Comment Benjamin Constant, si fier, si désintéressé, en était-il réduit à recevoir le payement du vote d’une couronne ? Il était joueur, et ce mot explique tout ; mais il ne devait pas jouir longtemps des largesses royales[1]. « Les ressorts de sa vie étaient usés, sa noble tête s’affaissait ; il la tenait parfois enveloppée de ses deux mains, se traînait péniblement de son banc à la tribune et ses lèvres éteintes ne pouvaient plus sourire[2]. » La mort ne tarda point à faire son œuvre : le 8 décembre 1830, le puissant orateur, dont la voix avait éveillé tant de sympathiques échos, entra dans l’éternel silence. Le lendemain, on lisait sur les murs un arrêté municipal qui rendait à sa mémoire un éclatant hommage. « La mort de Benjamin Constant, disait l’arrêté, sera un sujet de deuil pour la France entière, mais elle sera encore plus vivement sentie par la population de Paris, dont il fut pendant longtemps l’éloquent et courageux représentant. » La population répondit à cet appel, et l’illustre mort fut conduit, le 12, au cimetière de l’Est, au milieu d’un immense concours.

UN CERCUEIL ET UNE NATION.

Voilà, comme on l’a dit dans les suprêmes adieux, le grand spectacle que présenta Paris le jour de ces solennelles obsèques.
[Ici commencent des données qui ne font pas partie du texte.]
(** What [create_dir_all] leaves below [a]. *)
Lemma create_dirs_safe depth fs s q n fs' made :
  well_formed fs -> safe fs -> stat fs a = Found q n -> s `prefix_of` mid -> create_dirs depth fs (a ++ s) = (fs', made) ->
  fs ⊆ fs' /\ only_under r fs fs' /\ well_formed fs' /\ safe fs'
  /\ (made = Ok tt -> (fs' = fs /\ exists d m, stat fs (a ++ s) = Found d m) \/ fresh fs' s).
Proof using plain.
  intros Hw Hs Ha. assert (forall s, is_dir fs (a ++ s) = true -> exists d m, stat fs (a ++ s) = Found d m) as Hdir.
  { intros s0. unfold is_dir. destruct (stat fs (a ++ s0)); [eauto|done..]. }
  assert (forall s (e : IoError), is_dir fs (a ++ s) = true \/ (if is_dir fs (a ++ s) then Ok tt else Err e) <> Ok tt) as Hif.
  { intros s0 e. destruct (is_dir fs (a ++ s0)); [by left|by right]. }
  assert (forall s (e : IoError), fs ⊆ fs /\ only_under r fs fs /\ well_formed fs /\ safe fs
    /\ ((if is_dir fs (a ++ s) then Ok tt else Err e) = Ok tt ->
        (fs = fs /\ exists d m, stat fs (a ++ s) = Found d m) \/ fresh fs s)) as Hsame.
  { intros s0 e. split; [done|]. split; [apply only_under_refl|]. split; [done|]. split; [done|].
    intros Hok. destruct (Hif s0 e) as [H|H]; [left; split; [done|by apply Hdir]|done]. }
  revert s fs' made. induction depth as [|depth IH]; intros s fs' made Hp; cbn [create_dirs].
  all: destruct s as [|c s _] using rev_ind.
  1, 3: rewrite app_nil_r; destruct (lstat_found _ _ _ _ Ha) as (q' & n' & Hl); unfold mkdir; rewrite Hl;
    destruct (decide _) as [?|_]; [done|]; intros [= <- <-]; specialize (Hsame [] file_exists); by rewrite app_nil_r in Hsame.
  all: destruct (mkdir fs (a ++ s ++ [c])) as [fs1|e] eqn:Hm;
    [intros [= <- <-]; destruct (mkdir_safe fs s c fs1 Hw Hs Hp Hm) as (? & ? & ? & ? & ?); by auto 10|].
  - destruct (decide _); intros [= <- <-]; [|apply Hsame].
    split; [done|]. split; [apply only_under_refl|]. done.
  - destruct (decide _); [|intros [= <- <-]; apply Hsame].
    assert (parent (a ++ s ++ [c]) = a ++ s) as -> by (unfold parent; by rewrite app_assoc, parent_snoc).
    destruct (create_dirs depth fs (a ++ s)) as [fs1 made1] eqn:Hcreate.
    apply IH in Hcreate as (Hsub & Hu & Hw1 & Hs1 & Hmade); [|by eapply prefix_app_l].
    destruct made1 as [[]|e1]; [|by intros [= <- <-]]. specialize (Hmade eq_refl).
    destruct (mkdir fs1 (a ++ s ++ [c])) as [fs2|e2] eqn:Hm2.
    { intros [= <- <-]. destruct (mkdir_safe fs1 s c fs2 Hw1 Hs1 Hp Hm2) as (? & ? & ? & ? & ?).
      split; [by etransitivity|]. split; [by eapply only_under_trans|]. auto. }
    intros [= <- <-]. split; [done|]. split; [done|]. split; [done|]. split; [done|]. intros Hok.
    destruct Hmade as [[-> _]|(d & m & Hd & Hchain & Hempty)].
    + left. split; [done|]. apply Hdir. by destruct (Hif (s ++ [c]) e2).
    + exfalso. assert (is_dir fs1 (a ++ s ++ [c]) = false) as Hno; [|by rewrite Hno in Hok].
      unfold is_dir, stat. rewrite app_assoc, look_below, Hd. cbn [and_then]. rewrite (chain_node _ _ Hchain), walk_cons. unfold step_to.
      assert (c <> "..") as Hc.
      { destruct Hp as [l He]. rewrite He in plain. apply Forall_app in plain as [[_ Hc]%Forall_app _]. by inversion Hc. }
      destruct (String.eqb_spec c ".."); [done|]. by rewrite Hempty.
Qed.

(** The file is made in a directory inside. *)
Lemma write_safe fs fs1 q n depth c bytes :
  well_formed fs -> safe fs -> stat fs a = Found q n -> c <> ".." ->
  (forall s, s <> [] -> s `prefix_of` mid -> forall d m, stat fs (a ++ s) <> Found d m) ->
  (forall q m, lstat fs (a ++ mid ++ [c]) <> Found q m) ->
  create_dirs depth fs (a ++ mid) = (fs1, Ok tt) ->
  only_under r fs1 (fst (write fs1 (a ++ mid ++ [c]) bytes)).
Proof using plain.
  intros Hw Hs Ha Hc Hnew Hlast Hcreate.
  destruct (create_dirs_safe _ _ _ _ _ _ _ Hw Hs Ha (reflexivity mid) Hcreate) as (Hsub & _ & _ & Hs1 & Hmade).
  assert (forall fs2 d m, stat fs2 (a ++ mid) = Found d m -> safe fs2 -> fs2 !! (d ++ [c]) = None \/ (exists bytes, node_at fs2 d = Some (FileNode bytes)) ->
    only_under r fs2 (fst (write fs2 (a ++ mid ++ [c]) bytes))) as Hgo.
  { intros fs2 d m Hd Hs2 Hno. assert (r `prefix_of` d) as Hr by (by eapply Hs2).
    unfold write, stat. rewrite app_assoc, look_below, Hd. cbn [and_then].
    destruct Hno as [Hno|[bytes' Hno]].
    - destruct (node_at fs2 d) as [[]|]; try apply only_under_refl; rewrite walk_cons; unfold step_to;
        (destruct (String.eqb_spec c ".."); [done|]); rewrite Hno; cbn [fst]; apply only_under_insert; by apply prefix_app_r.
    - rewrite Hno. apply only_under_refl. }
  destruct (Hmade eq_refl) as [[-> (d & m & Hd)]|(d & m & Hd & Hchain & Hempty)].
  - apply (Hgo fs d m Hd Hs). destruct mid as [|x l] eqn:Hmid; [|by destruct (Hnew (x :: l) ltac:(done) (reflexivity _) d m)].
    rewrite app_nil_r in Hd. cbn [app] in Hlast.
    destruct (fs !! (d ++ [c])) as [node|] eqn:Hn; [right|by left].
    pose proof (stat_ends fs a) as He. rewrite Hd in He. destruct He as [Hchain|(d' & c' & -> & _ & _ & [[bytes' Hb]|[? _]])]; [|exists bytes'; destruct (d' ++ [c']) eqn:He; [by destruct d'|done]|done].
    exfalso. unfold lstat in Hlast. rewrite look_below, Hd in Hlast. cbn [and_then] in Hlast.
    rewrite (chain_node _ _ Hchain), walk_cons in Hlast. unfold step_to in Hlast. destruct (String.eqb_spec c ".."); [done|].
    rewrite Hn in Hlast. destruct node; cbn [is_nil andb negb] in Hlast; rewrite ?walk_nil in Hlast; by eapply Hlast.
  - apply (Hgo fs1 d m Hd Hs1). left. apply Hempty.
Qed.

End Made.

(** ** The paths that are let through *)

Lemma normalize_plain names : Forall (fun c => c <> "..") (normalize names).
Proof using.
  unfold normalize. assert (forall done, Forall (fun c => c <> "..") done ->
    Forall (fun c => c <> "..") (foldl (fun normalized c => if String.eqb c ".." then parent normalized else normalized ++ [c]) done names)) as H;
    [|apply H; constructor].
  induction names as [|c names IH]; intros done Hd; cbn [foldl]; [exact Hd|]. apply IH.
  destruct (String.eqb_spec c ".."); [by apply Forall_take|]. apply Forall_app. split; [exact Hd|]. by constructor.
Qed.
  1. Benjamin Constant passait des nuits entières au Cercle des étrangers qui était tenu par la ferme des jeux. C’est là qu’il gagna le petit hôtel de la rue Saint-Honoré. Sa passion pour le jeu lui a été très-amèrement reprochée par ses détracteurs, mais, sans chercher à l’excuser, il faut bien tenir compte de son caractère. Sous les dehors les plus aimables, il portait en lui une tristesse profonde. L’inconnu de la mort l’agitait profondément ; il y pensait sans cesse, et sa passion pour le jeu, complètement étrangère aux mobiles de la cupidité, n’était pour lui qu’un moyen de s’étourdir et d’oublier la vie.
  2. M. de Cormenin, le Livre des Orateurs, Paris, 1869, in-8. T. I, p. 350.